The brilliant Martin Bailey, excellent correspondent at our favourite journal The Art Newspaper, has written about the extraordinary fact that of the 150,000 or so paintings that are in public hands in UK, 80% of them are not on public show - even though they belong to you, me and the rest of the British citizenry.
The figures have been put together by the Public Catalogue Foundation, a charity that has set itself the charitable if Sisyphean task of documenting every painting belonging to the public in the country - from grand works hanging in major galleries to etchings on the walls of hospital corridors.
To me, it's not so much the fact that so few of these paintings are on show that is really alarming. (When I was a teenager I used to work in the Stoke-on-Trent City Museum and Art Gallery in the holidays, and believe me, you wouldn't want to see the entire contents of their store up on the walls every day of the week.) Much more worrying, as the foundation has pointed out, is the fact that large numbers of works are just moldering away, kept in ridiculously unsuitable conditions. And many, extraordinarily, aren't even recorded or catalogued properly.

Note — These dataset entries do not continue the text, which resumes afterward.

(** X9: a failed import is never retried.  Once a request has met a
    rejected import, every later request, whatever its body, is answered 500
    with the message of that same error, and leaves the store as it found it:
    no new import is started. *)
Theorem failed_import_is_not_retried
  {TextInputs RawImage ImageInputs : Type}
  (w : World TextInputs RawImage ImageInputs)
  (s : Store TextInputs RawImage ImageInputs)
  (first later : Body) (e : Exn) :
  current_import w s = Rejected e ->
  let s1 := fst (exec (POST w (mkRequest (Resolved first))) s) in
  exec (POST w (mkRequest (Resolved later))) s1 =
    (s1, Resolved (mkResponse (VObject [("error", VString (message_of e))])
                              500 [("content-type", "application/json")])).
Proof.
  intros Himp s1. subst s1.
  rewrite (POST_exec_rejected w first s e Himp). cbn [fst].
  rewrite (POST_exec_rejected w later (memo_import w s) e)
    by (now rewrite memo_import_current).
  now rewrite memo_import_idem.
Qed.

Lemma failed_import_is_not_retried_witness :
  exec (POST broken_world (mkRequest (Resolved (mkBody (Some "a dog") None None))))
       (fst (exec (POST broken_world (mkRequest (Resolved (mkBody None None None))))
                  fresh))
  = (fst (exec (POST broken_world (mkRequest (Resolved (mkBody None None None))))
               fresh),
     Resolved
       (mkResponse
          (VObject [("error", VString "Cannot find package '@xenova/transformers'")])
          500 [("content-type", "application/json")])).
Proof.
  exact (failed_import_is_not_retried broken_world fresh
           (mkBody None None None) (mkBody (Some "a dog") None None)
           (Error "Cannot find package '@xenova/transformers'") eq_refl).
Defined.

(** X10: the loads are eager and a warm process loads nothing.  After any
    request whose import resolved, all five variables are assigned, whatever
    the body asked for; and a later request starts no import and no load and
    changes none of the five variables. *)
Theorem warm_process_loads_nothing
  {TextInputs RawImage ImageInputs : Type}
  (w : World TextInputs RawImage ImageInputs)
  (s : Store TextInputs RawImage ImageInputs)
  (lib : Transformers TextInputs RawImage ImageInputs)
  (first later : Body) :
  current_import w s = Resolved lib ->
  let s1 := fst (exec (POST w (mkRequest (Resolved first))) s) in
  let s2 := fst (exec (POST w (mkRequest (Resolved later))) s1) in
  (transformersPromise s1 <> None
   /\ processorPromise s1 <> None
   /\ visionModelPromise s1 <> None
   /\ tokenizerPromise s1 <> None
   /\ textModelPromise s1 <> None)
  /\ imports (trace s2) = imports (trace s1)
  /\ (forall l, loads l (trace s2) = loads l (trace s1))
  /\ transformersPromise s2 = transformersPromise s1
  /\ handles_of s2 = handles_of s1.
Proof.
  intros Himp s1 s2.
  assert (Hs1 : exists t, s1 = mkStore
                  (transformersPromise (init_store w lib s))
                  (processorPromise (init_store w lib s))
                  (visionModelPromise (init_store w lib s))
                  (tokenizerPromise (init_store w lib s))
                  (textModelPromise (init_store w lib s)) t).
  { subst s1. destruct (POST_store_resolved w first s lib Himp)
      as [->|(src & _ & ->)]; [|eexists; reflexivity].
    exists (trace (init_store w lib s)). now destruct (init_store w lib s). }
  destruct Hs1 as [t Hs1].
  destruct (init_store_assigned w lib s) as (A1 & A2 & A3 & A4 & A5).
  assert (Himp1 : current_import w s1 = Resolved lib).
  { rewrite Hs1. unfold current_import. cbn.
    now rewrite (init_store_import w lib s Himp). }
  assert (Hwarm : init_store w lib s1 = s1).
  { apply init_store_warm; rewrite Hs1; assumption. }
  split; [rewrite Hs1; cbn; repeat split; assumption|].
  subst s2.
  destruct (POST_store_resolved w later s1 lib Himp1) as [->|(src & _ & ->)];
    rewrite Hwarm.
  - repeat split; reflexivity.
  - split; [apply imports_record_Read|].
    split; [intros l; apply loads_record_Read|].
    split; reflexivity.
Qed.

Lemma warm_process_loads_nothing_witness :
  imports (trace (fst (exec (POST working_world
                               (mkRequest (Resolved (mkBody None None (Some "AAAA")))))
                            (fst (exec (POST working_world
                                          (mkRequest (Resolved (mkBody (Some "a cat") None None))))
                                       fresh)))))
  = imports (trace (fst (exec (POST working_world
                                 (mkRequest (Resolved (mkBody (Some "a cat") None None))))
                              fresh))).
Proof.
  exact (proj1 (proj2 (warm_process_loads_nothing working_world fresh working_library
                         (mkBody (Some "a cat") None None)
                         (mkBody None None (Some "AAAA")) eq_refl))).
Defined.

Lemma POST_response_of
  {TextInputs RawImage ImageInputs : Type}
  (w : World TextInputs RawImage ImageInputs)
  (s : Store TextInputs RawImage ImageInputs) (req : Request) :
  consistent w s ->
  snd (exec (POST w req) s) = Resolved (response_of w req).
Proof.
  intros Hcons. unfold response_of. destruct req as [[body|e]]; cbn [json].
  - pose proof (consistent_current_import w s Hcons) as Himp.
    destruct (import w specifier) as [lib|e] eqn:Hlib.
    + now apply POST_exec_consistent.
    + now rewrite (POST_exec_rejected w body s e Himp).
  - reflexivity.
Qed.

(** With one reason to report, [Promise.all] does not depend on which load
    settles first. *)
Lemma Promise_all_one_reason {A B : Type} (first first' : bool)
  (a : Promise A) (b : Promise B) :
  one_reason a b -> Promise_all first a b = Promise_all first' a b.
Proof.
  intros H. destruct a as [x|e1], b as [y|e2]; cbn; try reflexivity.
  rewrite (H e1 e2 eq_refl eq_refl). now destruct first, first'.
Qed.

(** Two worlds with the same library compute the same response, when the
    loads have one reason to report. *)
Lemma response_of_settle_order
  {TextInputs RawImage ImageInputs : Type}
  (w w' : World TextInputs RawImage ImageInputs) (req : Request) :
  import w specifier = import w' specifier ->
  settle_order_free w ->
  response_of w req = response_of w' req.
Proof.
  intros Himp Hfree. unfold response_of. rewrite <- Himp.
  destruct (json req) as [body|e]; [|reflexivity].
  destruct (import w specifier) as [lib|e] eqn:Hlib; [|reflexivity].
  destruct (Hfree lib Hlib) as [Htext Himage].
  unfold answer_of, answer_via, text_embedding_via, image_embedding_via.
  rewrite (Promise_all_one_reason (tokenizer_settles_first w)
             (tokenizer_settles_first w') _ _ Htext).
  rewrite (Promise_all_one_reason (processor_settles_first w)
             (processor_settles_first w') _ _ Himage).
  reflexivity.
Qed.

Lemma speechless_settle_order_free : settle_order_free speechless_world.
Proof.
  intros lib Hlib. inversion Hlib; subst lib.
  split; intros e1 e2 H1 H2; discriminate.
Qed.

(** When the two text loads fail for different reasons, the message of the
    500 is the reason of the load that settled first: requests are compared
    only in worlds where this choice does not arise. *)
Example two_failed_loads_either_reason :
  snd (exec (POST (mkWorld (fun _ => Resolved mute_library) true true)
               (mkRequest (Resolved (mkBody (Some "a cat") None None)))) fresh)
  = Resolved (mkResponse (VObject [("error", VString "tokenizer.json not found")])
                         500 [("content-type", "application/json")])
  /\ snd (exec (POST (mkWorld (fun _ => Resolved mute_library) false true)
                  (mkRequest (Resolved (mkBody (Some "a cat") None None)))) fresh)
     = Resolved (mkResponse (VObject [("error", VString "text_model.onnx not found")])
                            500 [("content-type", "application/json")]).
Proof. split; reflexivity. Qed.

(** X11: the response to a request does not depend on what the process
    handled before, nor on the order in which the loads settle.  In a world
    where neither pair of loads can fail for two different reasons, the same
    request gets the same response in any two stores a process can be in,
    also when the two processes differ in which load settles first. *)
Theorem response_independent_of_history
  {TextInputs RawImage ImageInputs : Type}
  (w w' : World TextInputs RawImage ImageInputs)
  (s s' : Store TextInputs RawImage ImageInputs) (req : Request) :
  import w specifier = import w' specifier ->
  settle_order_free w ->
  consistent w s ->
  consistent w' s' ->
  snd (exec (POST w req) s) = snd (exec (POST w' req) s').
Proof.
  intros Himp Hfree Hs Hs'. rewrite !POST_response_of by assumption.
  now rewrite (response_of_settle_order w w' req Himp Hfree).
Qed.

Lemma response_independent_of_history_witness :
  snd (exec (POST speechless_world'
               (mkRequest (Resolved (mkBody (Some "a cat") None None))))
            (fst (exec (POST speechless_world'
                          (mkRequest (Resolved (mkBody None None (Some "AAAA")))))
                       fresh)))
  = snd (exec (POST speechless_world
                 (mkRequest (Resolved (mkBody (Some "a cat") None None))))
              fresh).
Proof.
  symmetry.
  refine (response_independent_of_history speechless_world speechless_world'
            fresh _ _ eq_refl speechless_settle_order_free
            (consistent_fresh speechless_world) _).
  apply (exec_POST_quiescent speechless_world' _ fresh
           (quiescent_fresh speechless_world')).
Defined.

(** X12: a body with a usable image field and no [text], in a process of a
    world where the processor and the vision model are loaded and the read
    and both calls succeed, is answered 200 with a body whose only property
    is [image_embedding]; whether the tokenizer and the text model loaded
    does not matter. *)
Theorem image_only_is_200
  {TextInputs RawImage ImageInputs : Type}
  (w : World TextInputs RawImage ImageInputs)
  (s : Store TextInputs RawImage ImageInputs)
  (lib : Transformers TextInputs RawImage ImageInputs)
  (proc : Processor RawImage ImageInputs) (visionModel : VisionModel ImageInputs)
  (url b64 : option string) (src : string)
  (image : RawImage) (image_inputs : ImageInputs) (result : VisionOutput) :
  consistent w s ->
  import w specifier = Resolved lib ->
  image_source url b64 = Some src ->
  AutoProcessor_from_pretrained lib model_id = Resolved proc ->
  CLIPVisionModelWithProjection_from_pretrained lib model_id = Resolved visionModel ->
  RawImage_read lib src = Resolved image ->
  proc (Some image) = Resolved image_inputs ->
  visionModel image_inputs = Resolved result ->
  exists r,
    snd (exec (POST w (mkRequest (Resolved (mkBody None url b64)))) s) = Resolved r
    /\ status r = 200
    /\ body r = VObject [("image_embedding", VNumbers (image_embeds_data result))]
    /\ field "text_embedding" (body r) = None.
Proof.
  intros Hcons Hlib Hsrc Hproc Hvm Himg Hii Hir.
  pose proof (image_embedding_of_Resolved w lib proc visionModel src image
                image_inputs result Hproc Hvm Himg Hii Hir) as Himage.
  rewrite (POST_exec_consistent w _ s lib Hcons Hlib).
  unfold answer_of, answer_via. unfold image_embedding_of in Himage.
  cbn [text image_url image_base64].
  rewrite Hsrc, Himage. eexists. split; [reflexivity|].
  repeat split.
Qed.

Lemma image_only_is_200_witness :
  exists r,
    snd (exec (POST working_world
                 (mkRequest (Resolved (mkBody None (Some "https://example.org/cat.png")
                                              None))))
              fresh) = Resolved r
    /\ status r = 200
    /\ body r = VObject [("image_embedding", VNumbers [0.5%float; 0.25%float])]
    /\ field "text_embedding" (body r) = None.
Proof.
  exact (image_only_is_200 working_world fresh working_library
           (fun _ => Resolved tt)
           (fun _ => Resolved (mkVisionOutput [0.5%float; 0.25%float]))
           (Some "https://example.org/cat.png") None "https://example.org/cat.png"
           tt tt (mkVisionOutput [0.5%float; 0.25%float])
           (consistent_fresh working_world)
           eq_refl eq_refl eq_refl eq_refl eq_refl eq_refl eq_refl).
Defined.

(** X13: the error of the text branch comes first.  When the text branch
    throws, the response is the 500 built from its error, the image branch
    does not run even if an image field is usable ([RawImage.read] is not
    called), and the loads stay memoized. *)
Theorem text_error_comes_first
  {TextInputs RawImage ImageInputs : Type}
  (w : World TextInputs RawImage ImageInputs)
  (s : Store TextInputs RawImage ImageInputs)
  (lib : Transformers TextInputs RawImage ImageInputs)
  (t : string) (url b64 : option string) (e : Exn) :
  consistent w s ->
  import w specifier = Resolved lib ->
  text_embedding_of w lib t = Rejected e ->
  exec (POST w (mkRequest (Resolved (mkBody (Some t) url b64)))) s =
    (init_store w lib s,
     Resolved (mkResponse (VObject [("error", VString (message_of e))])
                          500 [("content-type", "application/json")]))
  /\ reads (trace (init_store w lib s)) = reads (trace s).
Proof.
  intros Hcons Hlib Htext.
  assert (Himp : current_import w s = Resolved lib)
    by (rewrite consistent_current_import; assumption).
  split; [|apply reads_init_store].
  rewrite (POST_exec_resolved w _ s lib Himp). cbv zeta.
  rewrite (consistent_handles w lib s Hcons Hlib). cbn [text].
  erewrite text_branch_exec by reflexivity.
  unfold text_embedding_of in Htext. rewrite Htext. reflexivity.
Qed.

This is partly down to the malaise in our regional museums. Underfunded and undervalued, regional museums are about the least fashionable bit of the Department of Culture Media and Sport's purview, and it shows. Some of them sound just a mess -- Ipswich Museum, reports the Art Newspaper, hasn't even insured its holdings, which include a number of Gainsboroughs and Constables. These objects are part of our national patrimony, and should be a matter of pride for all of us -- and not just abandoned to dust and decay.